ドイツを代表する社会哲学者であるユルゲン・ハーバーマス氏が3月14日に96歳で亡くなった。
〈(ハーバーマス氏は)社会情勢に対して積極的に発言する批評家としての顔を持ち、ドイツで最も影響力のある知識人の一人だった。/一九二九年、独西部デュッセルドルフ生まれ。五四年にボン大学で博士号を取得し、ハイデルベルク大学やフランクフルト大学で教授を務めた。六二年に発表した「公共性の構造転換」で有名となり、市民社会における公共性の概念を取り上げて構造変化を論じた。/暴力ではなく対話を通じた相互理解を唱える「コミュニケーション論」の第一人者としても知られ、執筆し続けた多くの書籍は日本語にも翻訳されている〉(日本経済新聞電子版、3月15日)
評者にハーバーマスを読めと指導したのは、ドイツ出身のクラウス・シュペネマン(1937〜2021)先生だった。評者は1981年、同志社大学神学部三回生のときから大学院を修了するまで指導を受けた。当時、先生は文学部哲学科の助教授だったが、神学部の兼任助教授も務めていた。神学と哲学はテーマが近いが、アプローチがまったく異なる。そのせいか世界のどの大学でも神学部と哲学部(文学部哲学科)は仲が良くない。評者が学んだ時期に神学部と哲学科の両方で教えていたのはシュペネマン先生だけだった。

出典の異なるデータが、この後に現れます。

(** The two messages a turn puts into the chat history. *)
Definition messages_of (t : Turn) : list BaseMessage :=
  [HumanMessage (if turn_is_user t then turn_text t else "");
   AIMessage (if negb (turn_is_user t) then turn_text t else "")].

(** What the two read accessors show for a user, the registry left aside. *)
Definition recent_window (user_id : string) (mgr : ConversationManager)
    : list BaseMessage :=
  fst (get_recent_context user_id mgr).

Definition full_log (user_id : string) (mgr : ConversationManager)
    : list Conversation :=
  conversations (fst (get_user_memory user_id mgr)).

(** [max(...)] over a non-empty run of strings: the first greatest one, by
    the order of the characters' codes. *)
Definition py_max_string (first : string) (rest : list string) : string :=
  foldl (fun best s => if String.ltb best s then s else best) first rest.

(** The dict returned by [get_conversation_stats]. *)
Record ConversationStats : Type := {
  total_messages : Z;
  stats_conversations : Z;
  last_activity : option string
}.

(** [get_conversation_stats]. *)
Definition get_conversation_stats (user_id : string) (mgr : ConversationManager)
    : ConversationStats * ConversationManager :=
  let '(user_memory, mgr) := get_user_memory user_id mgr in
  match conversations user_memory with
  | [] =>
      ({| total_messages := 0; stats_conversations := 0; last_activity := None |},
       mgr)
  | first :: rest =>
      let conversation_ids : gset string :=
        list_to_set (map id (first :: rest)) in
      let last := py_max_string (timestamp first) (map timestamp rest) in
      ({| total_messages := Z.of_nat (length (first :: rest));
          stats_conversations := Z.of_nat (size conversation_ids);
          last_activity := Some last |},
       mgr)
  end.

(** [update_user_context]: [dict.update], the new keys win. *)
Definition update_user_context (user_id : string) (new_context : gmap string string)
    (mgr : ConversationManager) : ConversationManager :=
  let '(user_memory, mgr) := get_user_memory user_id mgr in
  <[user_id := {| summary_memory := summary_memory user_memory;
                  buffer_memory := buffer_memory user_memory;
                  conversations := conversations user_memory;
                  context := new_context ∪ context user_memory |}]> mgr.

(** [get_user_context]. *)
Definition get_user_context (user_id : string) (mgr : ConversationManager)
    : gmap string string * ConversationManager :=
  let '(user_memory, mgr) := get_user_memory user_id mgr in
  (context user_memory, mgr).

(** The dict returned by [export_user_data]. *)
Record UserExport : Type := {
  export_user_id : string;
  export_conversations : list Conversation;
  export_context : gmap string string;
  export_stats : ConversationStats;
  exported_at : string
}.

(** [export_user_data]; [now] is the clock value it reads. *)
Definition export_user_data (now : string) (user_id : string)
    (mgr : ConversationManager) : UserExport * ConversationManager :=
  let '(user_memory, mgr) := get_user_memory user_id mgr in
  let '(stats, mgr) := get_conversation_stats user_id mgr in
  ({| export_user_id := user_id;
      export_conversations := conversations user_memory;
      export_context := context user_memory;
      export_stats := stats;
      exported_at := now |},
   mgr).

(** ** The world outside the Python process *)

(** One element of the [messages] list passed to the chat model: a dict with
    the keys ["role"] and ["content"]. *)
Record ChatMessage : Type := {
  role : string;
  chat_content : string
}.

(** The calls that leave the process. *)
Inductive Event : Type :=
  | EmbedQuery (text : string)
  | OllamaChat (messages : list ChatMessage)
  | UtcNow.

(** The parts of the runtime the sources rely on without defining them:
    Python and PostgreSQL floats with the comparison of [ORDER BY], pgvector's
    cosine distance [<=>], float subtraction from one, the [.2f] format, and
    the answers of the embedding model, the chat model and the clock.  An
    oracle is asked with the number of calls made before it, so that the same
    request may be answered differently at different times. *)
Class Runtime : Type := {
  score : Type;
  score_le : score -> score -> bool;
  cosine_distance : list score -> list score -> score;
  one_minus : score -> score;
  format_2f : score -> string;
  embed_query : nat -> string -> Outcome (list score);
  ollama_chat : nat -> list ChatMessage -> Outcome string;
  utcnow_isoformat : nat -> string
}.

評者は、共産圏におけるキリスト教を研究していた。先生はマルクス主義にも通暁しており、「日本のマルクス主義はソ連のスターリニズムの影響を強く受けている。思考が演繹的なので、現実に存在する社会主義国の実態を捉えられていない。『生きている社会主義』という切り口で考えなさい」と指導された。具体的には、評者が、国家が経済過程に干渉し、再分配政策に積極的に関与するようになったことを「国家独占資本主義」という術語で説明していることについて先生は「日本で主流となっているその言葉は、東ドイツの経済学者が提唱した概念で、西ドイツでは後期資本主義と言います。国家資本主義よりも包括的な概念なので、知っておいた方がいいです。そうでないとあなたの論文の内容が、西側の神学界で通用しなくなります」と述べ、知識人が想定読者に受け入れられる術語を使うことの重要性を教えてくださった。評者が「では、どういう勉強をすればよいのですか」と尋ねると、先生は「『生きている社会主義』を理解するためには、フランクフルト学派の社会哲学者、ハーバーマスの社会哲学を勉強し、物事を認識する前に意図的もしくは無意識的な利害関心があるという考え方を理解するとよいです」と言われた。「認識を導く関心」を常に考慮するという発想は、評者が外交官や職業作家になっても役立っている。